# [TASK]
Return all lines of the records that contain the word "Instance".
*** Opening of SOURCE DATA ***
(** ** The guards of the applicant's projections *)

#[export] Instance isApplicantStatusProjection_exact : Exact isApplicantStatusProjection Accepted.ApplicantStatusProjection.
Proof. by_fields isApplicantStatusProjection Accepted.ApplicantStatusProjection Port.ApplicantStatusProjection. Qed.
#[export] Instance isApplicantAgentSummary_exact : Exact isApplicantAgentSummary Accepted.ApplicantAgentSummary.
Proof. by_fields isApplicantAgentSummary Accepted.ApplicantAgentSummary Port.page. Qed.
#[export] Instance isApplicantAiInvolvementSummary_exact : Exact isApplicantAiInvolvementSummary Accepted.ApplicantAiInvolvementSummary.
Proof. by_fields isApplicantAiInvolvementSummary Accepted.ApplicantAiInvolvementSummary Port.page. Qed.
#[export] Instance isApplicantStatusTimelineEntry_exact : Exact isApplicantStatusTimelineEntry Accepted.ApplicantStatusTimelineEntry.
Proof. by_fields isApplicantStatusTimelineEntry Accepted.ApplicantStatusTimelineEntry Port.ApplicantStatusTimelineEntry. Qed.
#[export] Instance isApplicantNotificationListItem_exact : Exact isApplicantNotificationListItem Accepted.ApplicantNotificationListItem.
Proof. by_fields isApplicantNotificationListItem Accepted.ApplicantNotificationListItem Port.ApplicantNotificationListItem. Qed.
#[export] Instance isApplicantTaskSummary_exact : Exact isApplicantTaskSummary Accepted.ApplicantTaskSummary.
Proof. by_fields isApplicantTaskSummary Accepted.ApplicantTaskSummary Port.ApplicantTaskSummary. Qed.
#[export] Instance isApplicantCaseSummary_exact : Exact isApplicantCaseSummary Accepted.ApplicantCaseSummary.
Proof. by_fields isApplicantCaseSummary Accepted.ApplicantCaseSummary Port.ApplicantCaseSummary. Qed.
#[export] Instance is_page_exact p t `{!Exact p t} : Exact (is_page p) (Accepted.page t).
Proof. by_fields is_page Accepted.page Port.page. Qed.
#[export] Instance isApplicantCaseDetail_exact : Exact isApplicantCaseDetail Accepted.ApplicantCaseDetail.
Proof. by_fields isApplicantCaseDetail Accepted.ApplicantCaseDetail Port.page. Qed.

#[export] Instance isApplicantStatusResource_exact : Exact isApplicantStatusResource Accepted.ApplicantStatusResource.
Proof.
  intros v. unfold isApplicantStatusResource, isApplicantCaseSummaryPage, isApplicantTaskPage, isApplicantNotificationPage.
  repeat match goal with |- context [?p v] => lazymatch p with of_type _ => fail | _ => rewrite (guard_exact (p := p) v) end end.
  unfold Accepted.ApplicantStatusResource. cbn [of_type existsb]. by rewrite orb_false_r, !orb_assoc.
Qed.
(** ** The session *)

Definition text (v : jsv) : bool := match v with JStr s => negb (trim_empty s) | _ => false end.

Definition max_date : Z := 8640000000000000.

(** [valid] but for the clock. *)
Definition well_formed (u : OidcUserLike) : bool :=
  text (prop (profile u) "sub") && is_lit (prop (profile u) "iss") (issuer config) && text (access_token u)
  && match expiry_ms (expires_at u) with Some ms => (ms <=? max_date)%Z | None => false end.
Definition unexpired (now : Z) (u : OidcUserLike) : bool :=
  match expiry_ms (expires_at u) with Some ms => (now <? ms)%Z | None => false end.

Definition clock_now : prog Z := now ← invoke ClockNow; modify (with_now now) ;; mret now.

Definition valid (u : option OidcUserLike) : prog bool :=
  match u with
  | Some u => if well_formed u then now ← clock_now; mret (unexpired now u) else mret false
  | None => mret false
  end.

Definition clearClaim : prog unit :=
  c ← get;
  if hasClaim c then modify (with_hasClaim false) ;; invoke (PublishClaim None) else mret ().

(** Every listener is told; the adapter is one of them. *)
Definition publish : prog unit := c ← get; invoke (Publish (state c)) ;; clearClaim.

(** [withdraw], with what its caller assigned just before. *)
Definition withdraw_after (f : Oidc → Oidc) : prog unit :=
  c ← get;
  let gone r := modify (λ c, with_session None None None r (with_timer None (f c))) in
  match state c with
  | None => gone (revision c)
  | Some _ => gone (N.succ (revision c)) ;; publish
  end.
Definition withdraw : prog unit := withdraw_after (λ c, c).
*** Close of SOURCE DATA ***
# [RESPONSE TO THE TASK]
#[export] Instance isApplicantStatusProjection_exact : Exact isApplicantStatusProjection Accepted.ApplicantStatusProjection.
#[export] Instance isApplicantAgentSummary_exact : Exact isApplicantAgentSummary Accepted.ApplicantAgentSummary.
#[export] Instance isApplicantAiInvolvementSummary_exact : Exact isApplicantAiInvolvementSummary Accepted.ApplicantAiInvolvementSummary.
#[export] Instance isApplicantStatusTimelineEntry_exact : Exact isApplicantStatusTimelineEntry Accepted.ApplicantStatusTimelineEntry.
#[export] Instance isApplicantNotificationListItem_exact : Exact isApplicantNotificationListItem Accepted.ApplicantNotificationListItem.
#[export] Instance isApplicantTaskSummary_exact : Exact isApplicantTaskSummary Accepted.ApplicantTaskSummary.
#[export] Instance isApplicantCaseSummary_exact : Exact isApplicantCaseSummary Accepted.ApplicantCaseSummary.
#[export] Instance is_page_exact p t `{!Exact p t} : Exact (is_page p) (Accepted.page t).
#[export] Instance isApplicantCaseDetail_exact : Exact isApplicantCaseDetail Accepted.ApplicantCaseDetail.
#[export] Instance isApplicantStatusResource_exact : Exact isApplicantStatusResource Accepted.ApplicantStatusResource.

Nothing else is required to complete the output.